Diversification Opportunities for LG Display and Canadian Utilities
-0.07 | Correlation Coefficient |
Good diversification
The 3 months correlation between LGA and Canadian is -0.07. Overlapping area represents the amount of risk that can be diversified away by holding LG Display Co and Canadian Utilities Limited in the same portfolio, assuming nothing else is changed. The correlation between historical prices or returns on Canadian Utilities and LG Display is a relative statistical measure of the degree to which these equity instruments tend to move together. The correlation coefficient measures the extent to which returns on LG Display Co are associated (or correlated) with Canadian Utilities. Values of the correlation coefficient range from -1 to +1, where. The correlation of zero (0) is possible when the price movement of Canadian Utilities has no effect on the direction of LG Display i.e., LG Display and Canadian Utilities go up and down completely randomly.
Pair Corralation between LG Display and Canadian Utilities
Assuming the 90 days horizon LG Display Co is expected to generate 3.03 times more return on investment than Canadian Utilities. However, LG Display is 3.03 times more volatile than Canadian Utilities Limited. It trades about 0.13 of its potential returns per unit of risk.
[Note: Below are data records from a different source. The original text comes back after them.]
(* ===== verification/Runner.v ===== *)
(** [crates/node/src/runner.rs]: block production, the finalizer (batching,
    publishing, settling, finalizing) and crash recovery.

    The runner is written against the engine, availability, settlement, disk
    and runtime interfaces; the chain pointers shared under a mutex, the
    finalizer's channel and the broadcast network are interfaces of their own.
    Loops that retry until success or shutdown take fuel and are [None] when it
    runs out. *)

From S2P Require Import Prelude Text Codec Disk Core Store Wire Contract Sui SuiInbox.
From S2P Require Import JsonValue Engine L2Rpc Config Tracker P2p.
Local Open Scope string_scope.
Local Open Scope list_scope.
Local Open Scope N_scope.

(** ** State *)

Record PendingBlock := mk_pending {
  pb_block : Block; pb_hash : B256; pb_height : N
}.

Record ChainState := mk_chain_state {
  cs_head : B256; cs_safe : B256; cs_finalized : B256; cs_timestamp : N
}.

(** The pointers behind the mutex, the channel, and the height gauge the
    force-inclusion poller reads. *)
Class ChainMem (W : Type) := { get_chain : W → ChainState; put_chain : ChainState → W → W }.
Inductive received := Got (p : PendingBlock) | Closed | Empty.
Class Channel (W : Type) := {
  tx_send : PendingBlock → W → bool * W;
  rx_recv : W → received * W
}.
Class Gauges (W : Type) := { set_block_height : N → W → W }.

(** The stores of one data directory. *)
Record Stores := mk_stores {
  block_store : BlockStore.t; state_store : StateStore.t; pending_store : PendingStore.t
}.
Definition stores_at (data_dir : path) : Stores :=
  mk_stores (BlockStore.mk (data_dir ++ ["blocks"])) (StateStore.new data_dir)
    (PendingStore.new data_dir).

(** *** The flush timer *)

Record FlushTimer := mk_timer { flush_after : option N; timer_at : option N }.
Definition timer_new (after : option N) : FlushTimer := mk_timer after None.
Definition arm (now : N) (t : FlushTimer) : FlushTimer :=
  match timer_at t with
  | None => mk_timer (flush_after t) ((λ a, now + a) <$> flush_after t)
  | Some _ => t
  end.
Definition disarm (t : FlushTimer) : FlushTimer := mk_timer (flush_after t) None.
Definition deadline (t : FlushTimer) : option N := timer_at t.

Definition da_flush_after (da_flush_ms : N) : option N :=
  if da_flush_ms =? 0 then None else Some da_flush_ms.

Definition derive_prev_randao (height : N) : B256 :=
  match try_into_array 32 (replicate 24 x00 ++ to_be_bytes 8 height) with
  | Some a => a | None => ZERO
  end.

Section Runner.
Context {W PrivKey PubKey : Type} `{EngineApi W} `{DataAvailability W} `{SettlementLayer W}
  `{HasDisk W} `{Runtime W} `{ChainMem W} `{Channel W} `{Gauges W} `{Broadcaster W}
  `{InboxTransport W} `{HasBudget W} `{JsonHttp W}.
Context `{Ed25519 PrivKey PubKey} `{SuiSdk} `{Hex} `{Hashes} `{EvmSdk}.
Context `{Bcs serde_block} `{Json PendingStore.PendingFile} `{Json StateStore.ChainState}
  `{Json InboxStore.InboxFile} `{Json ExecutionPayload}.
Abbreviation Op := (M W anyhow).

Definition on_store {A} (m : M disk StoreError A) : Op A :=
  errM (λ e, [store_error_text e]) (on_disk m).
Definition on_engine {A} (m : M W EngineError A) : Op A := errM (λ e, [engine_error_text e]) m.
Definition core {A} (r : result Core.Error A) : Op A := lift (map_err (λ e, [display e]) r).
Definition now_unix (w : W) : N := now_ms w / 1000.
Definition latest_stored (s : Stores) (w : W) : option N :=
  BlockStore.latest_height (block_store s) (get_disk w).

(** ** Start *)

(** [B256::from_str(..).unwrap_or(d)] *)
Definition b256_or (d : B256) (s : string) : B256 :=
  match b256_from_str s with Ok h => h | Err _ => d end.

(** The chain pointers [run] starts from: stored, configured or discovered. *)
Definition initial_state (s : Stores) (genesis_hash : option B256) : Op ChainState :=
  stored ← contextM "loading stored state" (on_store (StateStore.load (state_store s)));
  w ← getM;
  match stored with
  | Some st =>
      let h := b256_or ZERO (StateStore.head st) in
      mret (mk_chain_state h (b256_or h (StateStore.safe st)) (b256_or h (StateStore.finalized st))
              (StateStore.cs_timestamp st))
  | None =>
      match genesis_hash with
      | Some hash => mret (mk_chain_state hash hash hash (now_unix w))
      | None =>
          '(hash, _) ← contextM "discovering chain head from Reth" (on_engine engine_head);
          w ← getM;
          mret (mk_chain_state hash hash hash (now_unix w))
      end
  end.

(** [format!("{:#x}", h)] *)
Definition fmt_b256 (h : B256) : string := "0x" +:+ hex_encode (arr_bytes h).

Definition persist_state (s : Stores) (height : N) : Op unit :=
  w ← getM;
  let st := get_chain w in
  contextM "saving chain state"
    (on_store (StateStore.save (state_store s)
       (StateStore.mk_ChainState (fmt_b256 (cs_head st)) (fmt_b256 (cs_safe st))
          (fmt_b256 (cs_finalized st)) height (cs_timestamp st)))).

(** ** Production *)

(** The payload asked for: on the current head, a second after it at least. *)
Definition next_timestamp (w : W) : N := wadd (N.max (cs_timestamp (get_chain w)) (now_unix w)) 1.
Definition build_next (s : Stores) (fee_recipient : string) (w : W) : M W EngineError BuiltPayload :=
  let st := get_chain w in
  let next_height := wadd (default 0 (latest_stored s w)) 1 in
  engine_build (mk_fc (cs_head st) (cs_safe st) (cs_finalized st))
    (mk_attributes (next_timestamp w) (derive_prev_randao next_height) fee_recipient ZERO).

Definition produce_block (s : Stores) (fee_recipient : string) (signer : Ed25519BlockSigner PrivKey)
    (broadcaster : bool) (inbox : option InboxIntegration) : Op unit :=
  w ← getM;
  let st := get_chain w in
  let timestamp := next_timestamp w in
  built ← on_engine (build_next s fee_recipient w);
  let hash := block_hash built in
  let h := built_height built in
  contextM "accepting payload"
    (on_engine (engine_accept (payload built) hash (cs_safe st) (cs_finalized st)));;
  modM (λ w, let st' := get_chain w in
             put_chain (mk_chain_state hash (cs_safe st') (cs_finalized st') timestamp) w);;
  modM (set_block_height h);;
  block ← contextM "converting payload to block" (core (payload_into_block built));
  sig ← core (sign_header signer (header block));
  let block := mk_Block (header block) (data block) (Some sig) in
  contextM "persisting block" (on_store (BlockStore.put (block_store s) block));;
  observe_block_inclusions inbox (p_transactions (payload built)) h;;
  contextM ("marking height " +:+ fmt_dec h +:+ " pending")
    (on_store (PendingStore.mark (pending_store s) h));;
  w ← getM;
  persist_state s (default h (latest_stored s w));;
  (if broadcaster then
     modM (bc_broadcast block);; modM (bc_announce (mk_announce h (digest block)))
   else mret tt);;
  (* a closed channel drops the block: it is recovered on restart *)
  eff (λ w, let '(_, w') := tx_send (mk_pending block hash h) w in (Ok tt, w')).

(** ** Finalization *)

Definition advance_finalized (height : N) (hash : B256) : Op unit :=
  w ← getM;
  contextM ("advancing finalized to height " +:+ fmt_dec height)
    (on_engine (engine_finalize (cs_head (get_chain w)) hash hash));;
  modM (λ w, let st := get_chain w in
             put_chain (mk_chain_state (cs_head st) hash hash (cs_timestamp st)) w).

(** Failures are logged and skipped. *)
Fixpoint finalize_buffered_locally (batch : list PendingBlock) (w : W) : W :=
  match batch with
  | [] => w
  | p :: batch => finalize_buffered_locally batch (advance_finalized (pb_height p) (pb_hash p) w).2
  end.

(** [Some None] is shutdown. *)
Fixpoint publish_loop (fuel : nat) (backoff : N) (blocks : list Block) (w : W)
    : option (option BlobId * W) :=
  match fuel with
  | O => None
  | S fuel =>
      if shutting_down w then Some (None, w)
      else match da_publish blocks w with
           | (Ok id, w') => Some (Some id, w')
           | (Err _, w') => publish_loop fuel (N.min (backoff * 2) 10000) blocks (sleep_ms backoff w')
           end
  end.
(** ** No produced block is lost *)

(** What the sequencer answers for. *)
Definition held (d : disk) (p : PendingBlock) : Prop :=
  view (BlockStore.get (block_store s) (pb_height p)) d = Ok (pb_block p) ∧
  decode_block_hash (data (pb_block p)) = Ok (pb_hash p).

Record kept (σ : process World) : Prop := mk_kept {
  kept_held : ∀ p, p ∈ made σ → held (dsk (world σ)) p;
  kept_marked : ∃ l, markers_on dir (dsk (world σ)) = Ok l ∧
    ∀ p, p ∈ made σ → settled_in (log (world σ)) p ∨ pb_height p ∈ l;
  kept_ours : ∀ f p, lf_finalizer σ = Some f → p ∈ f_batch f ++ queue (world σ) → p ∈ made σ;
  kept_queued : ∀ f p, lf_finalizer σ = Some f → shutting_down (world σ) = false → p ∈ made σ →
    settled_in (log (world σ)) p ∨ p ∈ f_batch f ++ queue (world σ)
}.

(** One block per height. *)
Lemma held_unique d p q : held d p → held d q → pb_height p = pb_height q → p = q.
Proof.
  intros [Hp Hdp] [Hq Hdq] Hh. rewrite Hh, Hq in Hp. injection Hp as Hb.
  rewrite Hb in Hdq. rewrite Hdp in Hdq. injection Hdq as Hhash.
  destruct p, q. cbn in *. congruence.
Qed.
Lemma held_kept d d' p : blocks_kept dir d d' → held d p → held d' p.
Proof. intros Hb [Hg Hd]. split; [|done]. by rewrite (BlockFacts.get_same _ _ _ _ (Hb _)). Qed.

(** The engine builds at a height that is not stored yet. *)
Definition builds_fresh fee (w : World) : Prop :=
  ∀ built x, build_next s fee w w = (Ok built, x) →
    BlockStore.has (block_store s) (built_height built) (dsk w) = false.

Definition safe (w : World) (m : list PendingBlock) : Prop :=
  (∀ p, p ∈ m → held (dsk w) p) ∧
  ∃ l, markers_on dir (dsk w) = Ok l ∧ ∀ p, p ∈ m → settled_in (log w) p ∨ pb_height p ∈ l.

(** Clearing the markers of settled blocks keeps the others safe. *)
Lemma safe_clears (w w' : World) m dn :
  safe w m → clears dir w w' dn → Forall (settled_in (log w')) dn → (∀ p, p ∈ dn → p ∈ m) → safe w' m.
Proof.
  intros (Hh & l & Hl & Hm) [(Hlog & _ & _ & _ & Hb) Hcl] Hset Hsub. split.
  { intros p Hp. eapply held_kept; [exact Hb|auto]. }
  destruct (Hcl l Hl) as (l' & Hl' & Hx). exists l'. split; [done|]. intros p Hp.
  destruct (Hm p Hp) as [Hs|Hin]; [left; by eapply settled_in_mono|].
  destruct (decide (pb_height p ∈ l')) as [?|Hn]; [by right|left].
  pose proof (proj2 (Hx _) Hin Hn) as (q & Hhq & Hq)%list_elem_of_fmap.
  rewrite (held_unique (dsk w) p q); [|auto|auto|done]. rewrite Forall_forall in Hset. auto.
Qed.
Lemma safe_quiet (w w' : World) m : safe w m → quiet dir w w' → safe w' m.
Proof. intros Hs Hq. eapply safe_clears; [done|by apply quiet_clears|constructor|]. by intros p ?%not_elem_of_nil. Qed.

Lemma kept_safe o m (w : World) : kept (mk_process o m w) → safe w m.
Proof. intros [Hh Hm _ _]. by split. Qed.
Lemma stopped_kept m (w : World) : safe w m → kept (mk_process None m w).
Proof. intros [Hh Hm]. by split. Qed.

Lemma still_running (w w' : World) : onward dir w w' → shutting_down w' = false → shutting_down w = false.
Proof.
  intros Ho Hs. destruct (shutting_down w) eqn:Hw; [|done].
  by rewrite (stopping_onward _ _ _ Ho Hw) in Hs.
Qed.

Lemma kept_quiet o m (w w' : World) :
  kept (mk_process o m w) → quiet dir w w' → kept (mk_process o m w').
Proof.
  intros Hk Hq. destruct (safe_quiet _ _ _ (kept_safe _ _ _ Hk) Hq) as [Hh Hm].
  destruct Hk as [_ _ Ho Hd], Hq as [_ Hon]. pose proof Hon as (Hlog & _ & _ & Hqu & _).
  split; [done|done|..]; cbn in *; rewrite Hqu; [done|]. intros f p Hf Hr Hp.
  destruct (Hd f p Hf (still_running _ _ Hon Hr) Hp); [left; by eapply settled_in_mono|by right].
Qed.

Lemma kept_turn f f' m (w w' : World) fuel bs (ends : bool) :
  kept (mk_process (Some f) m w) → finalizer_turn fuel s inbox bs f w = Some (ends, f', w') →
  kept (mk_process (if ends then None else Some f') m w').
Proof.
  intros Hk (batch & w0 & dn & rest & Hd & Hb & Hc & Hset & Hr & He)%turn_spec.
  pose proof (kept_safe _ _ _ Hk) as Hsafe. destruct Hk as [_ _ Ho Hq]. cbn in *.
  assert (safe w0 m ∧ log w0 = log w ∧ shutting_down w0 = shutting_down w ∧
          batch ++ queue w0 = f_batch f ++ queue w) as (Hs0 & Hl0 & Hst0 & Hbq).
  { destruct Hd as [[-> ->]|(p & q & Hqw & -> & ->)]; [done|]. cbn.
    rewrite Hqw, <- app_assoc. done. }
  assert (∀ p, p ∈ dn → p ∈ m) as Hsub.
  { intros p Hp. apply (Ho f p eq_refl). rewrite <- Hbq, Hb, !elem_of_app. auto. }
  destruct (safe_clears _ _ _ _ Hs0 Hc Hset Hsub) as [Hh Hm]. destruct Hc as [Hon _].
  pose proof Hon as (Hlog & _ & _ & Hqu & _).
  destruct ends; [by apply stopped_kept|]. split; [done|done|..]; cbn; intros ? p [= <-].
  - rewrite Hqu, elem_of_app. intros Hp. apply (Ho f p eq_refl). rewrite <- Hbq, Hb, !elem_of_app.
    destruct Hr as [Hr|[Hr _]]; rewrite Hr in Hp; [naive_solver|].
    destruct Hp as [Hp|Hp]; [by apply not_elem_of_nil in Hp|auto].
  - intros Hrun Hp. destruct Hr as [->|[_ Hr]]; [|by rewrite Hr in Hrun].
    pose proof (still_running _ _ Hon Hrun) as Hrw. rewrite Hst0 in Hrw.
    destruct (Hq f p eq_refl Hrw Hp) as [?|Hin].
    + left. eapply settled_in_mono; [exact Hlog|]. by rewrite Hl0.
    + rewrite <- Hbq, Hb, !elem_of_app in Hin. rewrite elem_of_app, Hqu.
      destruct Hin as [[Hin|?]|?]; [left|by right; left|by right; right].
      rewrite Forall_forall in Hset. auto.
Qed.

(** A crash inside a flush comes after a settled prefix of it. *)
Lemma flush_point_clears batch (w w' : World) :
  flush_point dir inbox batch w w' →
  ∃ dn, clears dir w w' dn ∧ Forall (settled_in (log w')) dn ∧ ∀ p, p ∈ dn → p ∈ batch.
Proof.
  assert (∀ blob k r fuel w1 w2, publish_loop fuel 500 (pb_block <$> batch) w = Some (Some blob, w1) →
    settle_loop fuel s inbox blob 0 (take k batch) w1 = Some (r, w2) →
    ∃ dn, clears dir w w2 dn ∧ Forall (settled_in (log w2)) dn ∧ ∀ p, p ∈ dn → p ∈ batch) as Hsettled.
  { intros blob k [b n] fuel w1 w2 Hp Hs. apply (publish_quiet dir) in Hp as [Hq Hpub].
    apply settle_loop_clears in Hs as (dn & rest & Hb & Hc & Hall & _).
    assert (∀ p, p ∈ dn → p ∈ batch) as Hsub.
    { intros p Hp. rewrite <- (take_drop k batch), Hb, !elem_of_app. auto. }
    exists dn. split; [by eapply quiet_clears_trans|]. split; [|done].
    rewrite Forall_forall in Hall |- *. intros p Hp. destruct (Hall p Hp).
    exists blob, (pb_block <$> batch). split_and!; try done; [by apply Hc|].
    apply list_elem_of_fmap. eauto. }
  assert (∀ w2 w3, (∃ dn, clears dir w w2 dn ∧ Forall (settled_in (log w2)) dn ∧ ∀ p, p ∈ dn → p ∈ batch) →
    quiet dir w2 w3 →
    ∃ dn, clears dir w w3 dn ∧ Forall (settled_in (log w3)) dn ∧ ∀ p, p ∈ dn → p ∈ batch) as Hthen.
  { intros w2 w3 (dn & Hc & Hall & Hsub) Hq. exists dn. split; [|split; [|done]].
    - rewrite <- (app_nil_r dn). eapply clears_trans; [exact Hc|by apply quiet_clears].
    - eapply Forall_impl; [exact Hall|]. intros p. apply settled_in_mono, Hq. }
  destruct 1 as [??? Hp|?????? Hp Hs|???????? Hp Hs _ Hg|?????????? Hp Hs _ Hg Ha].
  - apply (publish_quiet dir) in Hp as [Hq _]. exists []. split_and!; [by apply quiet_clears|done|].
    by intros p ?%not_elem_of_nil.
  - by eapply Hsettled.
  - apply (settle_quiet dir) in Hg as [Hq _]. eauto.
  - apply (settle_quiet dir) in Hg as [Hq _]. apply (advance_quiet dir) in Ha as [Hq' _]. eauto.
Qed.
(* ===== verification/Pipeline.v ===== *)
(** The pipeline end to end: what a sequencer settles is what full nodes
    finalize.

    The first part follows a full node of [FullNode] through any number of
    ticks, with an environment that moves between them, and shows that full
    nodes agree.  The second reads the chain of [Chain] through the client of
    [Sui] (table entries are dynamic fields, found by their derived ids) and
    runs a full node on the chain that the finalizer of [Sequencer] settled. *)

From Stdlib Require Import Lia.
From S2P Require Import Prelude Text Codec Disk Core Store Wire Contract Sui Chain Client.
From S2P Require Import SuiInbox Deadline Config JsonValue Engine L2Rpc P2p Tracker Runner.
From S2P Require Import Sequencer FullNode.
Local Open Scope string_scope.
Local Open Scope list_scope.
Local Open Scope N_scope.

(** ** A node through its ticks *)

Section Ticks.
Import NodeWorld.
Context {E D S R X PrivKey PubKey : Type} `{ExecutionRpc E} `{DataAvailability D}
  `{SettlementReads S} `{BlockReceiver R} `{InboxTransport X} `{Ed25519 PrivKey PubKey} `{Hex}
  `{Json StateStore.ChainState} `{Json ExecutionPayload}.
Context `{Bcs InboxBcs} `{Bcs FieldPendingBcs} `{Bcs ClockBcs}.
Abbreviation state := (FullNode PubKey * NodeWorld.t E D S R X)%type.

(** A tick of the loop; in between, everything outside the node's own fields
    and what it was answered may change. *)
Inductive step : state → state → Prop :=
| step_tick s : step s (tick s).2
| step_environment n w w' : log w' = log w → step (n, w) (n, w').

(** Properties that hold on as the node gets more answers. *)
Definition ambient (P : state → Prop) : Prop := ∀ s s', P s → log s.2 ⊆ log s'.2 → P s'.

Lemma ambient_log (l : list event) : ambient (λ s, l ⊆ log s.2).
Proof. intros s s' Hs Hl. by transitivity (log s.2). Qed.
Lemma grows {Er A} (m : M state Er A) s :
  (∀ P, ambient P → preserves P m) → log s.2 ⊆ log (m s).2.2.
Proof.
  intros Hm. specialize (Hm _ (ambient_log (log s.2)) s). cbv beta in Hm.
  specialize (Hm ltac:(reflexivity)). by destruct (m s) as [[] s'].
Qed.

(** Primitive steps keep what depends on the fields and grows with the log. *)
Section Stable.
Context (P : state → Prop) (Hst : stable P).

Lemma keeps_on {Y Er A} (get : NodeWorld.t E D S R X → Y) put (m : M Y Er A) ev f :
  (∀ y w, log (put y w) = log w) → preserves P (io (PubKey := PubKey) f (on get put m ev)).
Proof using Hst.
  intros Hput. eapply triple_weaken; [by apply io_on|auto|by intros a s []|auto].
Qed.
Lemma keeps_store {A} (m : M disk StoreError A) f : preserves P (io (PubKey := PubKey) f (on_disk m)).
Proof using Hst. by apply io_disk. Qed.
Lemma keeps_self : preserves P (self (W := NodeWorld.t E D S R X) (PubKey := PubKey)).
Proof using. by intros s Hs. Qed.
Lemma keeps_quiet {Er A} (m : M (NodeWorld.t E D S R X) Er A) :
  (∀ w, log (m w).2 = log w) → preserves P (zoom snd (λ w (s : state), (s.1, w)) m).
Proof using Hst.
  intros Hm [n w] Hw. specialize (Hm w). unfold zoom. cbn [fst snd]. destruct (m w) as [r w'].
  assert (P (n, w')) as Hp.
  { apply (Hst (n, w)); [done|]. cbn in Hm. by split; cbn; [|rewrite Hm]. }
  by destruct r.
Qed.
Lemma keeps_next :
  preserves P (eff (E := anyhow) (λ s : state, let '(a, w) := poll_next s.2 in (Ok a, (s.1, w)))).
Proof using Hst.
  intros [n w] Hw. unfold eff, poll_next. cbn. destruct (poll_buffer (net w)) as [o r].
  by eapply Hst.
Qed.
Lemma keeps_receive d :
  preserves P (eff (E := anyhow) (λ s : state, let '(b, w) := receive d s.2 in (Ok b, (s.1, w)))).
Proof using Hst.
  intros [n w] Hw. unfold eff. cbn. destruct (receive d (net w)) as [o r]. by eapply Hst.
Qed.
End Stable.
Definition with_bridge_ids (cap vault : string) (c : Config) : Config :=
  mk_config (reth c) (walrus c) (sui c) (signer c) (sequencer c)
    (mk_bridge (bridge_enabled (bridge c)) (Some cap) (Some vault) (l2_relayer_key_path (bridge c))
       (poll_interval_ms (bridge c)))
    (p2p c) (metrics c) (data_dir c) (mode c).

(** The caller's config is updated in place: a set-up that fails later keeps
    the object ids it created. *)
Definition setup_relayer (config_path key_path : path) (adopted : AdoptedKey PrivKey)
    : M (Config * W) anyhow BridgeRelayer :=
  let env {E A} (m : M W E A) : M (Config * W) E A := zoom snd (λ w s, (s.1, w)) m in
  c ← fst <$> getM;
  package_id ← lift (ok_or (settlement_package_id (sui c))
                       ["settlement must be deployed before the bridge can start"]);
  '(cap, vault) ← match bridge_cap_id (bridge c), vault_id (bridge c) with
    | Some cap, Some vault => mret (cap, vault)
    | None, None =>
        deployed ← contextM "initializing bridge Vault on Sui" (errM (λ e, [bridge_error_text e])
          (env match adopted_get adopted with
               | Some key => initialize_with_key key (sui_rpc_url (sui c)) package_id
               | None => initialize key_path (sui_rpc_url (sui c)) package_id
               end));
        let c' := with_bridge_ids (db_cap_id deployed) (db_vault_id deployed) c in
        modM (λ s, (c', s.2));;
        env (on_disk (Config.save c' config_path));;
        mret (db_cap_id deployed, db_vault_id deployed)
    | _, _ => throw ["bridge.cap_id and bridge.vault_id must both be set or both unset"]
    end;
  c ← fst <$> getM;
  env (relayer_new (bridge c) key_path adopted package_id cap vault (sui_rpc_url (sui c))
         (rpc_url (reth c)) (data_dir c)).

(** Set-up is tried again every five seconds until it succeeds; the relayer it
    gives then runs until shutdown.  [attempts] and [passes] bound the loops. *)
Fixpoint relay_until_ready (attempts passes : nat) (config_path key_path : path)
    (adopted : AdoptedKey PrivKey) : M (Config * W) anyhow unit :=
  match attempts with
  | O => mret tt
  | S attempts =>
      s ← getM;
      if shutting_down s.2 then mret tt
      else
        r ← tryM (E := anyhow) (setup_relayer config_path key_path adopted);
        match r with
        | Ok b => modM (λ s, (s.1, (run passes (b, s.2)).2.2))
        | Err _ => mret tt
        end;;
        s ← getM;
        if is_ok r && shutting_down s.2 then mret tt
        else
          modM (λ s, (s.1, sleep_ms 5000 s.2));;
          relay_until_ready attempts passes config_path key_path adopted
  end.
(** [None] when the bridge is disabled; otherwise the task to run. *)
Definition spawn (c : Config) (config_path key_path : path) (adopted : AdoptedKey PrivKey)
    : option (nat → nat → M (Config * W) anyhow unit) :=
  if negb (bridge_enabled (bridge c)) then None
  else Some (λ attempts passes, relay_until_ready attempts passes config_path key_path adopted).
End Relayer.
Canadian Utilities Limited is currently generating about 0.03 per unit of risk. If you would invest 242.00 in LG Display Co on April 24, 2025 and sell it today you would earn a total of 40.00 from holding LG Display Co or generate 16.53% return on investment over 90 days.
Time Period | 3 Months [change] |
Direction | Moves Against |
Strength | Insignificant |
Accuracy | 100.0% |
Values | Daily Returns |
LG Display Co vs. Canadian Utilities Limited
Performance |
Timeline |
LG Display |
Canadian Utilities |
LG Display and Canadian Utilities Volatility Contrast
Predicted Return Density |
Returns |
Pair Trading with LG Display and Canadian Utilities
The main advantage of trading using opposite LG Display and Canadian Utilities positions is that it hedges away some unsystematic risk. Because of two separate transactions, even if LG Display position performs unexpectedly, Canadian Utilities can make up some of the losses. Pair trading also minimizes risk from directional movements in the market. For example, if an entire industry or sector drops because of unexpected headlines, the short position in Canadian Utilities will offset losses from the drop in Canadian Utilities' long position.LG Display vs. Monster Beverage Corp | LG Display vs. CAL MAINE FOODS | LG Display vs. Moneysupermarket Group PLC | LG Display vs. Collins Foods Limited |
Canadian Utilities vs. Stag Industrial | Canadian Utilities vs. The Japan Steel | Canadian Utilities vs. ALGOMA STEEL GROUP | Canadian Utilities vs. Warner Music Group |
Check out your portfolio center.Note that this page's information should be used as a complementary analysis to find the right mix of equity instruments to add to your existing portfolios or create a brand new portfolio. You can also try the Pattern Recognition module to use different Pattern Recognition models to time the market across multiple global exchanges.